Transformation of Lettuce (Lactuca sativa L.) Using Cold Regulated Gene (BN115)

저온 관련 유전자를 이용한 상추 (Lactuca sativa L.)의 형질전환

  • 정재훈 (충북대학교 첨단원예기술개발연구센터) ;
  • 양덕춘 (한국인삼연초연구원) ;
  • 장홍기 (전남대학교 응용생물학부) ;
  • 백기엽 (충북대학교 첨단원예기술개발연구센터)
  • Published : 2000.01.01

Abstract

Explants of lettuce (Lactuca sativa L.) were co-cultivated with Agrobacterium tumifacience GV 3101 strain containing nptII gene and cold regulated gene (BN115) from Brassica napus for transformation. Multiple shoots were obtained from the explants in the selection medium (MS basal medium supplemented with 100 mg/L kanamycin, 500 mg/L carbenicillin, 0.1 mg/L NAA, 0.5 mg/L kinetin) after 3 to 4 weeks of co-culture. The putative transgenic shoots were transferred to rooting medium (1/2 MS basal medium supplemented with 100 mg/L kanamycin and 250 mg/L carbenicillin).
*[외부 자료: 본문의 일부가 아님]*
Lemma malformed_expiry_raises_witness :
  @get_session sample_runtime 3000 "s-8" odd_db
  = (Raise (TypeError
       "'<' not supported between instances of 'str' and 'datetime.datetime'"),
     odd_db).
Proof.
  assert (H1 : find_one "_id" (VStr "s-8") (sessions odd_db)
               = Some [("_id", VStr "s-8"); ("expires_at", VStr "tomorrow")])
    by reflexivity.
  assert (H2 : dict_get "expires_at"
                 [("_id", VStr "s-8"); ("expires_at", VStr "tomorrow")]
               = Some (VStr "tomorrow")) by reflexivity.
  assert (H3 : truthy (VStr "tomorrow") = true) by reflexivity.
  assert (H4 : ∀ t, VStr "tomorrow" ≠ VTime t) by (intros t; discriminate).
  assert (H5 : cookies (logout_request "s-8") !! "session_id" = Some "s-8")
    by (vm_compute; reflexivity).
  assert (H6 : "s-8" ≠ "") by discriminate.
  exact (proj1 (@malformed_expiry_raises sample_runtime 3000
                  (logout_request "s-8") "s-8" odd_db _ _ H1 H2 H3 H4 H5 H6)).
Defined.

Lemma create_then_delete_session_witness :
  @delete_session "s-2"
    (@create_session_with_meta sample_runtime "s-2" 2000 (VStr "u-1") VNone
       7200 sample_db).2
  = (1, sample_db).
Proof.
  assert (H1 : holds_id (VStr "s-2") (sessions sample_db) = false)
    by reflexivity.
  assert (H2 : (@create_session_with_meta sample_runtime "s-2" 2000
                  (VStr "u-1") VNone 7200 sample_db).1 = Ok "s-2")
    by reflexivity.
  exact (proj1 (@create_then_delete_session sample_runtime "s-2" 2000
                  (VStr "u-1") VNone 7200 sample_db H1) H2).
Defined.

Lemma first_login_creates_user_witness :
  usuarios
    (@get_or_create_user_from_info sample_runtime sample_login
       (VDict [("sub", VStr "2002")]) sample_db).2
  = (usuarios sample_db
     ++ [stored_doc (@new_user_document sample_runtime sample_login
                       [("sub", VStr "2002")])])%list
  ∧ dict_get "role"
      (@new_user_document sample_runtime sample_login [("sub", VStr "2002")])
    = Some (VStr "user").
Proof.
  assert (H1 : truthy (google_id_of [("sub", VStr "2002")]) = true)
    by reflexivity.
  assert (H2 : find_one "google_id"
                 (VStr (@py_str sample_runtime
                          (google_id_of [("sub", VStr "2002")])))
                 (usuarios sample_db) = None) by reflexivity.
  assert (H3 : holds_id (VOid (login_oid sample_login)) (usuarios sample_db)
               = false) by reflexivity.
  assert (H4 : login_accepted sample_login = true) by reflexivity.
  assert (H5 : @insert_refusal sample_runtime
                 (@new_user_document sample_runtime sample_login
                    [("sub", VStr "2002")]) = None) by reflexivity.
  destruct (@first_login_creates_user sample_runtime sample_login
              [("sub", VStr "2002")] sample_db H1 H2 H3 H4 H5)
    as (u & Hd & _ & _ & _ & _ & _ & _ & _ & Hr & _).
  split; [exact Hd | exact Hr].
Defined.

Lemma login_failure_leaves_store_witness :
  (@get_or_create_user_from_info sample_runtime sample_login
     (VDict [("email", VStr "x@example.com")]) sample_db).2
  = sample_db.
Proof.
  assert (H : (@get_or_create_user_from_info sample_runtime sample_login
                 (VDict [("email", VStr "x@example.com")]) sample_db).1
              = Raise (ValueError
                  "google_id (sub) is required from Identity Provider"))
    by reflexivity.
  exact (@login_failure_leaves_store sample_runtime sample_login _ sample_db _ H).
Defined.

Lemma middleware_user_has_live_session_witness :
  (@session_middleware sample_runtime 3000 (logout_request "s-1") sample_db).2
  = sample_db.
Proof.
  assert (H : state_user
                (@session_middleware sample_runtime 3000 (logout_request "s-1")
                   sample_db).1
              = Some admin_user) by (vm_compute; reflexivity).
  exact (proj1 (@middleware_user_has_live_session sample_runtime 3000
                  (logout_request "s-1") sample_db admin_user H)).
Defined.

Lemma new_session_resolves_user_witness :
  @session_middleware sample_runtime 3000 (logout_request "s-2")
    (@create_session_with_meta sample_runtime "s-2" 2000
       (VStr "65a000000000000000000001") VNone 7200 sample_db).2
  = (with_state_user
       (@get_user_by_dbid sample_runtime
          (VStr (@py_str sample_runtime (VStr "65a000000000000000000001")))
          sample_db)
       (with_state_user None (logout_request "s-2")),
     (@create_session_with_meta sample_runtime "s-2" 2000
        (VStr "65a000000000000000000001") VNone 7200 sample_db).2).
Proof.
  assert (H1 : (@create_session_with_meta sample_runtime "s-2" 2000
                  (VStr "65a000000000000000000001") VNone 7200
                  sample_db).1 = Ok "s-2") by reflexivity.
  assert (H2 : 3000 ≤ bson_time (2000 + 7200 * 1000000))
    by (vm_compute; discriminate).
  assert (H3 : cookies (logout_request "s-2") !! "session_id" = Some "s-2")
    by (vm_compute; reflexivity).
  assert (H4 : "s-2" ≠ "") by discriminate.
  exact (proj1 (@new_session_resolves_user sample_runtime "s-2" 2000
                  (VStr "65a000000000000000000001") VNone 7200 sample_db 3000
                  (logout_request "s-2") H1 H3 H4) H2).
Defined.

Lemma auth_me_expired_session_witness :
  @auth_me sample_runtime 6000 (logout_request "s-1") sample_db
  = (Raise (HTTPException 401 "Session invalid or expired"),
     (delete_session "s-1" sample_db).2).
Proof.
  assert (H1 : state_user (logout_request "s-1") = None) by reflexivity.
  assert (H2 : cookies (logout_request "s-1") !! "session_id" = Some "s-1")
    by (vm_compute; reflexivity).
  assert (H3 : "s-1" ≠ "") by discriminate.
  assert (H4 : find_one "_id" (VStr "s-1") (sessions sample_db)
               = Some session_doc) by reflexivity.
  assert (H5 : dict_get "expires_at" session_doc = Some (VTime 5000))
    by reflexivity.
  assert (H6 : 5000 < 6000) by lia.
  exact (@auth_me_expired_session sample_runtime 6000 (logout_request "s-1")
           sample_db "s-1" session_doc 5000 H1 H2 H3 H4 H5 H6).
Defined.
The selected shoots were tested with PCR analysis using nptll, BN115 primers whether cold-regulated gene was introduced to genome of the plants. The vir G primers were particularly used to check contamination of Agrobacterium during PCR analysis. The nptII and BN115 primers produced the specific PCR bands in the putative transgenic lines but the vir G primers did not. These results confirmed that the PCR products were not the result of contamination with Agrobacterium. Additionally the Southern analysis of the PCR products and RT-PCR analysis proved that the cold-regulated gene was successfully integrated and transcribed in the putative transgenic lettuce plants.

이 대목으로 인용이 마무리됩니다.